## TRY IT
Filter the entries down to the lines holding "with", then copy those lines.

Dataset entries
*****

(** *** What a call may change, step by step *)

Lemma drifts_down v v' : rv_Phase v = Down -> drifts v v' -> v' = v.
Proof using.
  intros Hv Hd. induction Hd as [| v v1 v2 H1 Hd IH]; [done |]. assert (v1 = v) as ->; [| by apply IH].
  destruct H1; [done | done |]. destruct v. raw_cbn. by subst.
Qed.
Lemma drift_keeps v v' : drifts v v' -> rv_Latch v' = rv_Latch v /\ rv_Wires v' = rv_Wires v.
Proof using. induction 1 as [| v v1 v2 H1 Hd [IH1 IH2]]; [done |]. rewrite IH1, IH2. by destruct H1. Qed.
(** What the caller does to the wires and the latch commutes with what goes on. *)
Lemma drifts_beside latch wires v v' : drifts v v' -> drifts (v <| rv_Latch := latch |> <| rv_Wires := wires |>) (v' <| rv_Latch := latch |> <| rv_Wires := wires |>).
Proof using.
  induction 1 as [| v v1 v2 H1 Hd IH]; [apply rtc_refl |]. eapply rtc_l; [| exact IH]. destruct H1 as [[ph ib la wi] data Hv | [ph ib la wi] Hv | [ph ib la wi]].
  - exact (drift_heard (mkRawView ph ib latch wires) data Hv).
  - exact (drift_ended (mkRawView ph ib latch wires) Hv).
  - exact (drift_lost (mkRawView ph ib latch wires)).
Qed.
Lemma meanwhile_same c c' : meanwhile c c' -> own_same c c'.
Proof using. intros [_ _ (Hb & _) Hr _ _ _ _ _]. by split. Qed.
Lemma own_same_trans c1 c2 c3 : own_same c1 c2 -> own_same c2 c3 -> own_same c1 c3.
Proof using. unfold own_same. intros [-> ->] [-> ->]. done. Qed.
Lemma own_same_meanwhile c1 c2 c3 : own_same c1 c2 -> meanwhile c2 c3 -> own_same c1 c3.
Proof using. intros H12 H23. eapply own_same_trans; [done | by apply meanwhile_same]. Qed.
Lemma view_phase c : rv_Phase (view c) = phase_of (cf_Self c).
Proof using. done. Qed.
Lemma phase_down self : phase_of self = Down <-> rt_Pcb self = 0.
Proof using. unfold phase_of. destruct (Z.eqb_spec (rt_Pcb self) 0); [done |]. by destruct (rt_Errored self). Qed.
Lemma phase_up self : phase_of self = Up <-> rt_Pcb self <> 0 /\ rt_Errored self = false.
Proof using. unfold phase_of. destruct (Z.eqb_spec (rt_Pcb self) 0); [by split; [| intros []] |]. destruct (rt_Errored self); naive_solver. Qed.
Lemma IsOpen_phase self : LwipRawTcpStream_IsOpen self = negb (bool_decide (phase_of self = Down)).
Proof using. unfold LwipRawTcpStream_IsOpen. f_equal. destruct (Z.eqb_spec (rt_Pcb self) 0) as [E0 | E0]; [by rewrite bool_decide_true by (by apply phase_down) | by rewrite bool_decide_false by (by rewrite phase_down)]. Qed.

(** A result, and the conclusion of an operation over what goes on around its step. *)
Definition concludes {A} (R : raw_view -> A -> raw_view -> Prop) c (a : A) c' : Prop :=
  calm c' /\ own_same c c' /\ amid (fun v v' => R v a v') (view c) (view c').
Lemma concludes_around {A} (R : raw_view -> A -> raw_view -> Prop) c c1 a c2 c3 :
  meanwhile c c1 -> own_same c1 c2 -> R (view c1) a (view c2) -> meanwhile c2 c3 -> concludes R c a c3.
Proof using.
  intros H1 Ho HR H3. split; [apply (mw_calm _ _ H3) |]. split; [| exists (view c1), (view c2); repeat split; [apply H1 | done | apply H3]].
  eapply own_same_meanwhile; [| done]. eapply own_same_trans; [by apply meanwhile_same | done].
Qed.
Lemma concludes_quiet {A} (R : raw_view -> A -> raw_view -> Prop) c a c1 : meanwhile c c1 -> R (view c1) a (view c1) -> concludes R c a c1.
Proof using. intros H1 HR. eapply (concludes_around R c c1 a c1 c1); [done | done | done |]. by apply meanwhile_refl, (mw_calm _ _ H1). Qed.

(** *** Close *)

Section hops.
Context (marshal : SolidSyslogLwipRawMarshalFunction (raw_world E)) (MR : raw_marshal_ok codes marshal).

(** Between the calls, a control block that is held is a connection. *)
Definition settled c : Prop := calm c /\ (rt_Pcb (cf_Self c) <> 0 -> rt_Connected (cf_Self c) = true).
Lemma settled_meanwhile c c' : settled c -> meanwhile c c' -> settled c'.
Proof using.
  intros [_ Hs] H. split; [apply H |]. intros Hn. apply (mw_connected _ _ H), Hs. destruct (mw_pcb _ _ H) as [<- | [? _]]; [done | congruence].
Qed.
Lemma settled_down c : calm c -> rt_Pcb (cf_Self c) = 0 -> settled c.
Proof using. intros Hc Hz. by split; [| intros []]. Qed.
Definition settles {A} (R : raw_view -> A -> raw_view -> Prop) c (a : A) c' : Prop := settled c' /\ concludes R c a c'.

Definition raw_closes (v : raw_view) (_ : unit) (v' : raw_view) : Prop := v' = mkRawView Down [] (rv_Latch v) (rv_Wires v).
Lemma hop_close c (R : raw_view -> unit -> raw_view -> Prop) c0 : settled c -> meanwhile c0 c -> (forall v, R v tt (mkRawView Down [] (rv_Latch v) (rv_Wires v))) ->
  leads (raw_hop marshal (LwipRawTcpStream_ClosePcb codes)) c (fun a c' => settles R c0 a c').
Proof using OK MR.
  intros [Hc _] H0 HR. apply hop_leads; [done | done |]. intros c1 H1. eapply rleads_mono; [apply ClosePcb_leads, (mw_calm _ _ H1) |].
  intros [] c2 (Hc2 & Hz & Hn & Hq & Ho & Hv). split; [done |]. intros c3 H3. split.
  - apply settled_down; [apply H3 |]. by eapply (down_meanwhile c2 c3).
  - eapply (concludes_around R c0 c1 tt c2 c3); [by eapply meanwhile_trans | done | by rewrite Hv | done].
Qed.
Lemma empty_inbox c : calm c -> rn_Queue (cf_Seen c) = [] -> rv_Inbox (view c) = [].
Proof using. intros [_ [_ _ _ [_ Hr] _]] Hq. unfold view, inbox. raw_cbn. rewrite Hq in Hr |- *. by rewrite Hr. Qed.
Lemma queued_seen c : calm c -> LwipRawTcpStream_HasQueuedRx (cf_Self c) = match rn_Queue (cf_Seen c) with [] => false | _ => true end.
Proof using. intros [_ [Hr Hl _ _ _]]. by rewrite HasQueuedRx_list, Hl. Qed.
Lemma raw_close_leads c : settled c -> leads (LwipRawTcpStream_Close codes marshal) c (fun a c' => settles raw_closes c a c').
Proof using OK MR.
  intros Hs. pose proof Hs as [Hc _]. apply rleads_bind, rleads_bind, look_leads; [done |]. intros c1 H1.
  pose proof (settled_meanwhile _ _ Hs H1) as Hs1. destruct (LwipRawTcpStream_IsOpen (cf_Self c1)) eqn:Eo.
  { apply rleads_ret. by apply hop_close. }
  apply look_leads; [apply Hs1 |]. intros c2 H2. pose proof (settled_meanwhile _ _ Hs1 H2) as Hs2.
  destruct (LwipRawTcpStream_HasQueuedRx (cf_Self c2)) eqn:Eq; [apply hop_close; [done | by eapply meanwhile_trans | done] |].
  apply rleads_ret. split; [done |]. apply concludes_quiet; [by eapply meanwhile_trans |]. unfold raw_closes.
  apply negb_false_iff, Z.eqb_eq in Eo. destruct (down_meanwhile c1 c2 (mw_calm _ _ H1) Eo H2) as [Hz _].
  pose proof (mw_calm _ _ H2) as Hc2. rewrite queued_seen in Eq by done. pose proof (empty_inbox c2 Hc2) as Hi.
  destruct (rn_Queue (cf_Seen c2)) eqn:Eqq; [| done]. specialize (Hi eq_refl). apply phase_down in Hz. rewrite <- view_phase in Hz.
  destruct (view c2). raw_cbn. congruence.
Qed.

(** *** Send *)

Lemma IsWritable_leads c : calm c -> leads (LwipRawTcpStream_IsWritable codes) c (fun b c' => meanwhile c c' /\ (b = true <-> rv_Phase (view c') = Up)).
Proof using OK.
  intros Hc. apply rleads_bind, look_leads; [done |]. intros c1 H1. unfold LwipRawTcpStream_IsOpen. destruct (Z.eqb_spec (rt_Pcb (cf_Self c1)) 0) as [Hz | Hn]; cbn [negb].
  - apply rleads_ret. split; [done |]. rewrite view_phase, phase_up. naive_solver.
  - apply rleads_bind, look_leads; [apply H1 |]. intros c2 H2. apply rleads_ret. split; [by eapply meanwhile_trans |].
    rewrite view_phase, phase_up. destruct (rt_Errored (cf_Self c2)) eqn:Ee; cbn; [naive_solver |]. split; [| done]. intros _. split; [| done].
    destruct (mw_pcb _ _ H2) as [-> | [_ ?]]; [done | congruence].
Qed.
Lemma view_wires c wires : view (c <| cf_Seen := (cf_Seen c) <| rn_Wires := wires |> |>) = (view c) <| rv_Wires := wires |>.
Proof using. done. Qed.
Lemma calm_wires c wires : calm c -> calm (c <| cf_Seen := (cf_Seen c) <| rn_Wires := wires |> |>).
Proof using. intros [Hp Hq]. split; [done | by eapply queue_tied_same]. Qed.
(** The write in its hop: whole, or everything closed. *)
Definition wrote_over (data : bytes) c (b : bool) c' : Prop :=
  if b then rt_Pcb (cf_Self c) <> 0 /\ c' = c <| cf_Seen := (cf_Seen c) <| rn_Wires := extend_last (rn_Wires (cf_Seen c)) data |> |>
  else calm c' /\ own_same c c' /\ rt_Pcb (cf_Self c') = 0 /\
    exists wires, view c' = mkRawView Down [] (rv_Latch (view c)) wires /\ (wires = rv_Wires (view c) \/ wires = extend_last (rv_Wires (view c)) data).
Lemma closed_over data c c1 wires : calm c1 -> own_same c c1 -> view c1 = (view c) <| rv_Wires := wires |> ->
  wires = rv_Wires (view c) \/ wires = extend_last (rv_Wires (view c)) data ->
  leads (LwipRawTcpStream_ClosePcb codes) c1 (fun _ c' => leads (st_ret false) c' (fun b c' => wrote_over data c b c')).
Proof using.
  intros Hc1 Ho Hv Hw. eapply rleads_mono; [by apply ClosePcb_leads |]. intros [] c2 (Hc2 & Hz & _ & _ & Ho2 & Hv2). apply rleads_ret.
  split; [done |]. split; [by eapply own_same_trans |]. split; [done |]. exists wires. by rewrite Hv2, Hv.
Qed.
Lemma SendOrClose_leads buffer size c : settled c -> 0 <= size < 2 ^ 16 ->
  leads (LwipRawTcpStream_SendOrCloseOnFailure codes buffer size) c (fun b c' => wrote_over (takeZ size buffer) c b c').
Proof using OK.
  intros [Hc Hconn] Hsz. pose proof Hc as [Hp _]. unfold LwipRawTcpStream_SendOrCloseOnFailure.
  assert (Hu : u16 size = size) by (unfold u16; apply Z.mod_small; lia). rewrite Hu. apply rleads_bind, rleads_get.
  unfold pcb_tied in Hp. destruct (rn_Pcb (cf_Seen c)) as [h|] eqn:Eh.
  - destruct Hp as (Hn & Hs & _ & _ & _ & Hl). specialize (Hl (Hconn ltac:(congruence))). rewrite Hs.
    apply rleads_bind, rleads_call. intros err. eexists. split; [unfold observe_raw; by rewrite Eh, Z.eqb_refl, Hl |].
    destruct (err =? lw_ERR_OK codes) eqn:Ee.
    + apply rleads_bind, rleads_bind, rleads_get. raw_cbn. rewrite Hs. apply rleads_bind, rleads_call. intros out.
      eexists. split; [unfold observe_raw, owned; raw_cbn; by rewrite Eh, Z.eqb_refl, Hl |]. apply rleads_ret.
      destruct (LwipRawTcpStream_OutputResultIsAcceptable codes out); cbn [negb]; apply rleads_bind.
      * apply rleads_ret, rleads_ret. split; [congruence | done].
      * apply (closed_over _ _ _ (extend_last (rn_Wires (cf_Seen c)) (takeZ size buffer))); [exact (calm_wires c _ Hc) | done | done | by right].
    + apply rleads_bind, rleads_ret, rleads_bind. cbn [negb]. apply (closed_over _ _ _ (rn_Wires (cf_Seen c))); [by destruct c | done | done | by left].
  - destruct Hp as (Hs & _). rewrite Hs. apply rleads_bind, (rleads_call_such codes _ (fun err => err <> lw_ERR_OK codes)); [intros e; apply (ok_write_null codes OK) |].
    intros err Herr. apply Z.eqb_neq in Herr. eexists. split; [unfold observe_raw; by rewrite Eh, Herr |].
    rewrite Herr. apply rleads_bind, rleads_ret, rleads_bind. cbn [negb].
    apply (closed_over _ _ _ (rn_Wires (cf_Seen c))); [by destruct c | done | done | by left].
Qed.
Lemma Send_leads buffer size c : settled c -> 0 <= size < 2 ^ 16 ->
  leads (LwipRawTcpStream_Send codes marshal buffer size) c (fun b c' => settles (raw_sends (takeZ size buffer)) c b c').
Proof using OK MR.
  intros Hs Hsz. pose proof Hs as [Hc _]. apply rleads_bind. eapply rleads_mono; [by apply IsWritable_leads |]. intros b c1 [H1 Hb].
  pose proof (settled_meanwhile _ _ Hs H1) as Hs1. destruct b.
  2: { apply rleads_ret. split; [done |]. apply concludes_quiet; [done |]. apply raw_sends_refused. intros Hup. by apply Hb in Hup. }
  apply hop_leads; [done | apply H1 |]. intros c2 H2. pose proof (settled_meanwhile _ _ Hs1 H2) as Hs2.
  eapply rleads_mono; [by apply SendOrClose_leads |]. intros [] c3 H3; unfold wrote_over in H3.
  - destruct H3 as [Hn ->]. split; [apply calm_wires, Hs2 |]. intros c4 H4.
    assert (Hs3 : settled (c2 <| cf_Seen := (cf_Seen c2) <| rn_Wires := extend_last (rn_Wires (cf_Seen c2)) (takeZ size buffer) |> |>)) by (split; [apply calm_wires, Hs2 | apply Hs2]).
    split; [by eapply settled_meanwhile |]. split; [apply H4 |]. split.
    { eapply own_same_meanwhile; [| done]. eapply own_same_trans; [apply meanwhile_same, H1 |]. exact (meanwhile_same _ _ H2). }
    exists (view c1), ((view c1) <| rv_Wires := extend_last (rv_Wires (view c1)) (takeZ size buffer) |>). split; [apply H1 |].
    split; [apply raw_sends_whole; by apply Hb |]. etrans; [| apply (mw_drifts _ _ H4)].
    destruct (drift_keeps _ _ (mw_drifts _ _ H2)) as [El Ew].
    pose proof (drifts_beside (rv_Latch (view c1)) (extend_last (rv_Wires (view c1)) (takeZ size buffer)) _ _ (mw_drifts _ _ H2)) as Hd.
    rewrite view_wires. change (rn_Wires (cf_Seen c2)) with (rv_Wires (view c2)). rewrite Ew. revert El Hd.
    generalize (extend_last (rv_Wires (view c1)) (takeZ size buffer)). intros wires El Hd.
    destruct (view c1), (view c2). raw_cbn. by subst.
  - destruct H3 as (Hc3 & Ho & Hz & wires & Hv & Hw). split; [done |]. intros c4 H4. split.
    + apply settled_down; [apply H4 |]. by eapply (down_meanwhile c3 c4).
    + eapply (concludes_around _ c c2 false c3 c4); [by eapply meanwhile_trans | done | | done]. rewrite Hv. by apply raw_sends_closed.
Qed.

*****

## RESULT
(** What the caller does to the wires and the latch commutes with what goes on. *)
Lemma queued_seen c : calm c -> LwipRawTcpStream_HasQueuedRx (cf_Self c) = match rn_Queue (cf_Seen c) with [] => false | _ => true end.
    rewrite view_wires. change (rn_Wires (cf_Seen c2)) with (rv_Wires (view c2)). rewrite Ew. revert El Hd.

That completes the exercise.